DevHawk Wiki In Use

Great to hear someone’s already using DevHawk Wiki. Robert Hurlbut (who’s working with Sam Gentile) set it up for his team’s internal use. Great to hear it’s going well Robert!

I figure there are two primary areas where I am interested in outside collaborative assistance on DevHawk Wiki. First, the WikiRenderer. I imagine as people start using DevHawk Wiki, they are going to want more formatting features. Second, SampleWiki is just that – a sample. A “real” wiki would need to add support for versioning at a minimum. User Authentication, search, multiple back ends (files, DB, etc), and reverse links are some of the other features I’d like to see.

I’m not particularly interested in enhancing SampleWiki or building a “RealWiki”. I built DevHawk Wiki primarily to have the WikiRenderer for another project I’m working on (more on that later). So I really mean it when I ask for collaborators.

New Project: DevHawk Wiki

I got my latest project posted – DevHawk Wiki. I was hoping to have this up yesterday, but GDN wouldn’t cooperate. It’s pretty minimal right now – it’s a v0.1 release. Collaborators welcome.
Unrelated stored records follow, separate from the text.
Fixpoint select_dimensions (ranges : list NumericRange) (dims : list Z)
    : result (list (Z * Z) * list Z) StatusCode :=
  match ranges, dims with
  | range :: ranges', dim :: dims' =>
      let? (sel, extent) := select_dimension range dim in
      let? (sels, extents) := select_dimensions ranges' dims' in
      Ok (sel :: sels, extent :: extents)
  | _, _ => Ok ([], [])
  end.

Definition array_range_selection (a : Array) (stored_dims : list Z) (ranges : list NumericRange)
    : result (list Z * list Z) StatusCode :=
  if negb (zlen ranges =? zlen stored_dims) then Err BadIndexRangeNoData
  else
    let? (selections, extents) := select_dimensions ranges stored_dims in
    let? indices := ok_or (row_major_indices stored_dims selections) BadIndexRangeNoData in
    let? stored_product := (if zlen (values a) <? zlen indices
                            then ok_or (checked_dimension_product stored_dims) BadIndexRangeNoData
                            else Ok (zlen (values a))) in
    if negb (stored_product =? zlen (values a)) then Err BadIndexRangeNoData
    else Ok (indices, extents).

(** ** [range_of] *)

Fixpoint collect_values (vs : list Variant) (indices : list Z) : result (list Variant) StatusCode :=
  match indices with
  | [] => Ok []
  | flat :: indices' =>
      let? v := ok_or (zlookup vs flat) BadIndexRangeNoData in
      let? rest := collect_values vs indices' in
      Ok (v :: rest)
  end.

(** The loop over String or ByteString elements with a final substring dimension: the values, and
    whether any element had the substring. *)
Fixpoint collect_substrings (a : Array) (s_lo s_hi : Z) (indices : list Z)
    : result (list Variant * bool) StatusCode :=
  match indices with
  | [] => Ok ([], false)
  | flat :: indices' =>
      let? element := ok_or (zlookup (values a) flat) BadIndexRangeNoData in
      let? (v, found) :=
        match substring element s_lo s_hi with
        | Ok v => Ok (v, true)
        | Err _ =>
            match value_type a with
            | TString => Ok (VString None, false)
            | TByteString => Ok (VByteString None, false)
            | _ => Err BadIndexRangeNoData
            end
        end in
      let? (vs, any) := collect_substrings a s_lo s_hi indices' in
      Ok (v :: vs, found || any)
  end.

Definition is_text_type (t : VariantScalarTypeId) : bool :=
  match t with TString | TByteString => true | _ => false end.

Definition new_multi_or_no_data (t : VariantScalarTypeId) (vs : list Variant) (dims : list Z)
    : result Variant StatusCode :=
  match array_new_multi t vs dims with Ok a => Ok (VArray a) | Err _ => Err BadIndexRangeNoData end.

Definition range_of_multiple (a : Array) (ranges : list NumericRange) : result Variant StatusCode :=
  let? stored_dims := array_stored_dimensions a in
  if is_text_type (value_type a) && (zlen ranges =? zlen stored_dims + 1) then
    let array_ranges := take (length stored_dims) ranges in
    let? substring_range := ok_or (head (drop (length stored_dims) ranges)) BadIndexRangeNoData in
    if is_invalid_range substring_range then Err BadIndexRangeInvalid
    else
      let? (s_lo, s_hi) := ok_or (range_bounds substring_range) BadIndexRangeNoData in
      let? (source_indices, dims) := array_range_selection a stored_dims array_ranges in
      let? (vs, any_substring) := collect_substrings a s_lo s_hi source_indices in
      if negb any_substring then Err BadIndexRangeNoData
      else new_multi_or_no_data (value_type a) vs dims
  else
    let? (source_indices, dims) := array_range_selection a stored_dims ranges in
    let? vs := collect_values (values a) source_indices in
    new_multi_or_no_data (value_type a) vs dims.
The cool part about DevHawk Wiki is that the wiki rendering code is separated out into a separate assembly. This means you could embed it in other apps (I’m thinking about a wiki-style comment system for this blog). One of the things I had to do to make this work is keep things like the wiki file repository independent of the wiki rendering itself. I used delegates to do this, then I read Don’s recent post on delegates and loose coupling. Here’s an example of what Don was talking about, in the wild.

Dealing with Spam

My father just pointed me to the Mailinator service. Basically, it’s a totally public email system for fake email address. I guess the primary example is a place where you want to download something, but you have to give your email address before you can download. Typically, I just use a fake email address for that. But for some places, they want to check to make sure the email address is real first, so they send the download link to the email address. But they also harvest the email address and sell it. Mailinator solves this. You give an @mailinator.com address, they send the download link, you pick it up (no password needed) and the email (and all resulting spam) gets auto-deleted. Cool.

But their slogan sounds like something my brother would come up with – “It’s like flicking a booger…at spam”.

Updated Page Layout UserControl

I’ve updated my Page Layout UserControl project page to include the VB.NET version ported by David Miles. Thanks David!

Finally Back Home

I’m back from the big MSFT conference. It took all day in bed to recover – I caught a virus while I was in New Orleans + I drank + I got about 4 hours of sleep per night.

While it sucked to be away from home for 9 days, it did give me a chance to hang out w/ teammates and other friend coworkers. One of them, Michael Lane Thomas, just spun a weblog up @ GDN Blogs. Like me, Michael is an evangelist in the field, though he’s on the dev side while I’m on the architecture side. In other words, we don’t build the stuff, we have to convince our customers to use it.

One other note: Michael is the “.NET Cowboy”. My teammate Paul (who should start his own blog along with everyone else on my team) has decided that everyone on the team needs a call sign. I guess he saw Top Gun one too many times. So now I work with Ogre, Guns, Jet, Groove Train and Voodoo among others. I have been dubbed “Wizard” in obvious reference to Harry Potter. I guess it could be worse – I could have been saddled with Peach Fuzz or Full Moon.